LLMs enable users to query data, enabling executives, employees, and customers to interact with relevant information in useful ways. The basic idea here is giving an AI access to a quantitative knowledge base (internal or otherwise). Doing so unlocks the ability to querya company's (proprietary) unstructured data in natural language and enables everything from automated customer support to a transformation in internal visibility (BI+). While we do believe that the enterprise knowledge bot offerings will deliver real value—the space already has a number of serious players with real traction—we suspect that there is somewhat of a ceiling here and that in the long run this category will account for a comparatively small fraction of the overall Generative AI market.

3. Processes

Users are able to enhance processes by interweaving LLMs into them. These are the most useful Tasks that LLMs can accomplish. They tend to be highly context specific, usually verticalized, non-obvious, and paradigmatically new in that they require real creativity and care in their design. This third category is where a lot of the “power users” are gaining their productivity increases, and perhaps more interestingly (and scalably) where most of the (very few) third party killer apps are being created. In practice, domain expertise/real experience with the workflow is usually required for success. Some eclectic real world examples include: historical text transcription and analysis, “help me beat a car rental damage claim,” or “see what CEOs said about the labor market in their conference calls.”

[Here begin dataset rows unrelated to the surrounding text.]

(* ===== verification/Transport.v ===== *)
(** * [transport/http]: the daemon's wire conversions and error table

    [wire.go] and [errors.go] of the server, the goal, plan and quest shapes
    it reads and writes, and the query string of a listing.  The text of
    [time]'s and [json]'s own errors is not modelled. *)

From S2P Require Import Prelude Text Json JsonText GoTime GoFormat Types Status Slots Drop Hash Codec Wire.
From Stdlib Require Import Ascii.
From S2P Require Import Strategy Plan Sql Tenant Quests Accounts Tokens Engine Resolver Service.

(** [Time.String], with the abbreviations of the zone database. *)
Definition fmt_zone_offset (off : Z) : string :=
  let z := Z.quot off 60 in
  (if z <? 0 then "-" else "+") +:+ append_int 2 (Z.quot (Z.abs z) 60) +:+ append_int 2 (Z.rem (Z.abs z) 60).
Definition time_String (abbreviation : Time → string) (t : Time) : string :=
  fmt_utc_date (face_ns t) +:+ " " +:+ fmt_utc_clock (face_ns t) +:+ fmt_frac (t_nsec (utc (face_ns t)))
  +:+ " " +:+ fmt_zone_offset (zone_offset t)
  +:+ " " +:+ (if str_eqb (loc_name (t_loc t)) "UTC" then "UTC" else abbreviation t).
(** [slog.Value.String]. *)
Definition attr_String (abbreviation : Time → string) (v : AttrValue) : string :=
  match v with VString s => s | VInt z => fmt_d z | VTime t => time_String abbreviation t end.
Definition parsing_error : string := "parsing time".

Module Transport.

(** ** [wire.go] *)

Definition encodeVenueQuery (q : option VenueQuery) : venueQueryWire :=
  match q with
  | Some (VenueQueryURL u) => mkVenueQueryWire "url" u "" "" ""
  | Some (VenueQuerySlug s c) => mkVenueQueryWire "slug" "" s c ""
  | Some (VenueQueryName n) => mkVenueQueryWire "name" "" "" "" n
  | None => mkVenueQueryWire "nil" "" "" "" ""
  end.
(** [fmt.Errorf("%w: <what>", service.ErrInvalidArgument)]. *)
Definition bad_request (what : string) : error := wrap_in "" Service.ErrInvalidArgument (": " +:+ what).
Definition decodeVenueQuery (w : venueQueryWire) : res VenueQuery :=
  let k := vqw_Kind w in
  if str_eqb k "url" then Ok (VenueQueryURL (vqw_URL w))
  else if str_eqb k "slug" then Ok (VenueQuerySlug (vqw_Slug w) (vqw_City w))
  else if str_eqb k "name" then Ok (VenueQueryName (vqw_Name w))
  else if is_empty k then Err (bad_request "venue_query.kind is required")
  else Err (bad_request ("unknown venue_query.kind " +:+ fmt_q k)).
Definition encodeGoal (g : Goal) : goalWire :=
  mkGoalWire (encodeVenueQuery (g_VenueQuery g)) (date_String (g_Date g)) (g_Party g)
    (mkTimeWindowWire (wall_String (tw_Start (g_TimePrefs g))) (wall_String (tw_End (g_TimePrefs g)))
       (priority_String (tw_Priority (g_TimePrefs g))))
    (g_AccountID g)
    (mkConstraintsWire (c_TableTypes (g_Constraints g)) (c_AnyTable (g_Constraints g))).
Definition parsePriorityWire (s : string) : TimePriority :=
  if str_eqb s "earlier" then PriorityEarlier else if str_eqb s "later" then PriorityLater else PriorityNone.
(** A parse error becomes text behind [ErrInvalidArgument]. *)
Definition in_field {A} (name : string) (m : res A) : res A :=
  match m with Ok a => Ok a | Err e => Err (bad_request (name +:+ ": " +:+ error_String e)) end.
Definition decodeGoal (w : goalWire) : res Goal :=
  vq ← decodeVenueQuery (gw_VenueQuery w);
  d ← in_field "date" (ParseDate (gw_Date w));
  start ← in_field "time_prefs.start" (ParseWallTime (tww_Start (gw_TimePrefs w)));
  end_ ← in_field "time_prefs.end" (ParseWallTime (tww_End (gw_TimePrefs w)));
  Ok (mkGoal (Some vq) d (gw_Party w)
        (mkTimeWindow start end_ (parsePriorityWire (tww_Priority (gw_TimePrefs w)))) (gw_AccountID w)
        (mkConstraints (cw_TableTypes (gw_Constraints w)) (cw_AnyTable (gw_Constraints w)))).
Definition encodeVenue (v : Venue) : venueWire :=
  mkVenueWire (v_Provider v) (v_Ref v) (v_Name v) (match v_TZ v with Some l => loc_name l | None => "" end).
Definition rfc3339 (t : Time) : string := if is_zero_time t then "" else fmt_rfc3339 (t_ns t).
Definition parseRFC3339 (s : string) : res Time :=
  if is_empty s then Ok zero_time
  else match parse_rfc3339nano s with Some t => Ok t | None => Err (bad_request parsing_error) end.
Definition encodeStrategy (s : option ReleaseStrategy) : strategyWire :=
  match s with
  | Some (ExplicitRelease a) => mkStrategyWire "explicit" (rfc3339 a) "" "" ""
  | Some (DiscoveredRelease f u) => mkStrategyWire "discovered" "" (rfc3339 f) (rfc3339 u) ""
  | Some (ContinuousRelease u) => mkStrategyWire "continuous" "" "" "" (rfc3339 u)
  | None => mkStrategyWire "nil" "" "" "" ""
  end.
Definition encodePlan (p : Plan) : planWire :=
  mkPlanWire (encodeGoal (p_Goal p)) (encodeVenue (p_Venue p)) (rfc3339 (p_DropMoment p))
    (encodeStrategy (p_Strategy p)) (map rfc3339 (p_FireSchedule p)) (p_SigningRequired p) (p_Hash p)
    (p_Notes p) (p_PlanHashVersion p) (rfc3339 (p_ComputedAt p)).
(** The zero values a failed plan leaves. *)
Definition zero_goal : Goal :=
  mkGoal None (mkDate 0 0 0) 0 (mkTimeWindow (mkWallTime 0 0 0) (mkWallTime 0 0 0) PriorityNone) ""
    (mkConstraints [] false).
Definition zero_plan : Plan := mkPlan zero_goal (mkVenue "" "" "" None) zero_time None [] false "" [] 0 zero_time.
Definition encodeQuestSummary (q : QuestSummary) : questSummaryWire :=
  mkQuestSummaryWire (sm_ID q) (sm_UserID q) (sm_AccountID q) (status_String (sm_Status q))
    (rfc3339 (sm_CreatedAt q)) (rfc3339 (sm_UpdatedAt q)) (rfc3339 <$> sm_CompletedAt q) (sm_PlanHash q).
Definition encodeEvent (abbreviation : Time → string) (e : Event) : eventWire :=
  mkEventWire (e_Type e) (rfc3339 (e_At e))
    (fold_left (λ m a, <[a.1 := attr_String abbreviation a.2]> m) (e_Attrs e) ∅).
Definition encodeQuestState (abbreviation : Time → string) (q : QuestState) : questStateWire :=
  mkQuestStateWire (encodeQuestSummary (qs_Summary q)) (encodeGoal (qs_Goal q))
    (encodePlan (default zero_plan (qs_Plan q))) (map (encodeEvent abbreviation) (qs_Events q)).
Definition encodeAccount (a : Account) : accountWire :=
  mkAccountWire (acc_ID a) (acc_UserID a) (acc_Email a) (acc_DisplayName a) (rfc3339 (acc_CreatedAt a))
    (rfc3339 <$> acc_DisabledAt a).
Definition decodeJSON {A} `{WireCodec A} (body : string) : res A :=
  if is_empty body then Err (bad_request "request body is empty")
  else match Unmarshal body with Some a => Ok a | None => Err (bad_request "json") end.
Definition ensureNonEmpty (name value : string) : res unit :=
  if is_empty value then Err (bad_request (name +:+ " is required")) else Ok tt.

(** The loop over the bytes, a field at a time: empty ones are dropped. *)
Fixpoint split_go (field s : string) : list string :=
  match s with
  | EmptyString => if is_empty field then [] else [field]
  | String c s' =>
      if Ascii.eqb c "," then (if is_empty field then split_go "" s' else field :: split_go "" s')
      else split_go (field +:+ String c "") s'
  end.
Definition splitCSV (s : string) : list string := split_go "" s.
Definition statusFromString (s : string) : option Status :=
  find (λ st, str_eqb (status_String st) s) AllStatuses.
Fixpoint parse_statuses (l : list string) : res (list Status) :=
  match l with
  | [] => Ok []
  | raw :: l' =>
      match statusFromString raw with
      | None => Err (bad_request ("unknown status " +:+ fmt_q raw))
      | Some st => rest ← parse_statuses l'; Ok (st :: rest)
      end
  end.
Definition parseStatusList (s : string) : res (list Status) :=
  if is_empty s then Ok [] else parse_statuses (splitCSV s).

(** ** [errors.go] *)

Record ErrorMapping := mkErrorMapping { em_Status : Z; em_Code : string }.
Definition mapping_table : list (error * ErrorMapping) :=
  [(Service.ErrTokenExpired, mkErrorMapping 401 "token_expired");
   (Service.ErrTokenRevoked, mkErrorMapping 401 "token_revoked");
   (Service.ErrUnauthorized, mkErrorMapping 401 "unauthenticated");
   (Service.ErrForbidden, mkErrorMapping 403 "forbidden");
   (Service.ErrVenueNotFound, mkErrorMapping 404 "venue_not_found");
   (Service.ErrNotFound, mkErrorMapping 404 "not_found");
   (Service.ErrVenueAmbiguous, mkErrorMapping 409 "venue_ambiguous");
   (Service.ErrInviteConsumed, mkErrorMapping 409 "invite_consumed");
   (Service.ErrIdempotencyConflict, mkErrorMapping 409 "idempotency_conflict");
   (Service.ErrConflict, mkErrorMapping 409 "conflict");
   (Service.ErrInviteExpired, mkErrorMapping 410 "invite_expired");
   (Service.ErrInvalidPlanHash, mkErrorMapping 422 "plan_hash_mismatch");
   (Service.ErrInvalidArgument, mkErrorMapping 422 "validation_failed");
   (Providers.ErrRateLimited, mkErrorMapping 429 "rate_limited");
   (Providers.ErrAuthExpired, mkErrorMapping 502 "provider_session_expired");
   (Service.ErrUpstreamUnavailable, mkErrorMapping 502 "provider_unavailable")].
Definition MapError (e : error) : ErrorMapping :=
  default (mkErrorMapping 500 "internal") (first_match e mapping_table).
(** A response: status, content type if set, and body. *)
Record Response := mkResponse { rs_Status : Z; rs_ContentType : option string; rs_Body : string }.
(** [json.NewEncoder(w).Encode] ends the document with a newline. *)
Definition json_body {A} `{WireCodec A} (a : A) : string := Marshal a +:+ nl.
Definition WriteErrorDetails (e : error) (details : gmap string json) : Response :=
  let m := MapError e in
  mkResponse (em_Status m) (Some "application/json")
    (json_body (mkErrorEnvelope (em_Code m)
       (if em_Status m =? 500 then "internal server error" else error_String e) details)).
Definition WriteError (e : error) : Response := WriteErrorDetails e ∅.
Definition WriteJSON {A} `{WireCodec A} (status : Z) (a : A) : Response :=
  mkResponse (if status =? 0 then 200 else status) (Some "application/json") (json_body a).
Definition NoContent : Response := mkResponse 204 None "".

(** ** [quests.go]: the query of a listing *)

(** [url.Values]; [Get] is the first value of a key, or empty. *)
Notation Values := (list (string * string)) (only parsing).
Definition Get (q : Values) (k : string) : string := default "" (map_get k q).
(** [strconv.Atoi]. *)
Definition Atoi (s : string) : option Z := parse_int64 s.
Definition parseListFilter (q : Values) : res QuestListFilter :=
  statuses ← parseStatusList (Get q "status");
  since ← (match parseRFC3339 (Get q "since") with
           | Ok t => Ok t | Err e => Err (wrap "list_quests: since: " e) end : res Time);
  until ← (match parseRFC3339 (Get q "until") with
           | Ok t => Ok t | Err e => Err (wrap "list_quests: until: " e) end : res Time);
  limit ← (if is_empty (Get q "limit") then Ok 0
           else match Atoi (Get q "limit") with
                | Some n => Ok n | None => Err (bad_request "limit: strconv.Atoi") end : res Z);
  Ok (mkQuestListFilter statuses (if is_empty (Get q "account_id") then None else Some (Get q "account_id"))
        (if is_zero_time since then None else Some since) (if is_zero_time until then None else Some until)
        limit (Get q "cursor")).
End Transport.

II. Process-based “Tasks” lend themselves most to investment

A. Knowledge Interactions (“The Genie”) do not easily lend themselves to investment.

Ultimately, we think Knowledge Interactions will not be the main investment space.

The question of investability of third party apps in the Knowledge Interaction space is quite a complicated one (and worthy of its own deepdive) and the answer varies based on specific context, but high level, we believe a few things are true here:

Most of the “tricks” that are used to help with hallucinations don't solve the fundamental problem—enabling you to blindly trust the AI’s output, and are often no better a mitigation strategy than a quick follow-up Google search
The mechanisms to try to solve the problems tend not to scale beyond their immediate use case. Inevitably the vast majority of potential LLM interactions (literally most of humanity's cumulative knowledge stores) will simply never be “reached” by tools—and this holds for most potential UI/UX improvements as well.
We expect most of the value creation here to accrue to the big model providers directly, and not third party applications—though there will be exceptions of course (AI-powered TurboTax?). Tools may be necessary now, but they won’t be in the future. The Genie use case is in most ways the core of what LLMs are, and so, as intrinsic capabilities continue to increase (which we are optimisticabout) so too will the LLM’s value itself.

B. Generative Tasks (“The Golem”)

Language and Data “tasks” suffer from key weaknesses when it comes to building investable products. As noted, the language tasks are of relatively little use when compared to the other categories, and the data tasks space is already saturated. In contrast, process tasks don’t suffer from these weaknesses, and therefore will continue to be the most investable opportunities.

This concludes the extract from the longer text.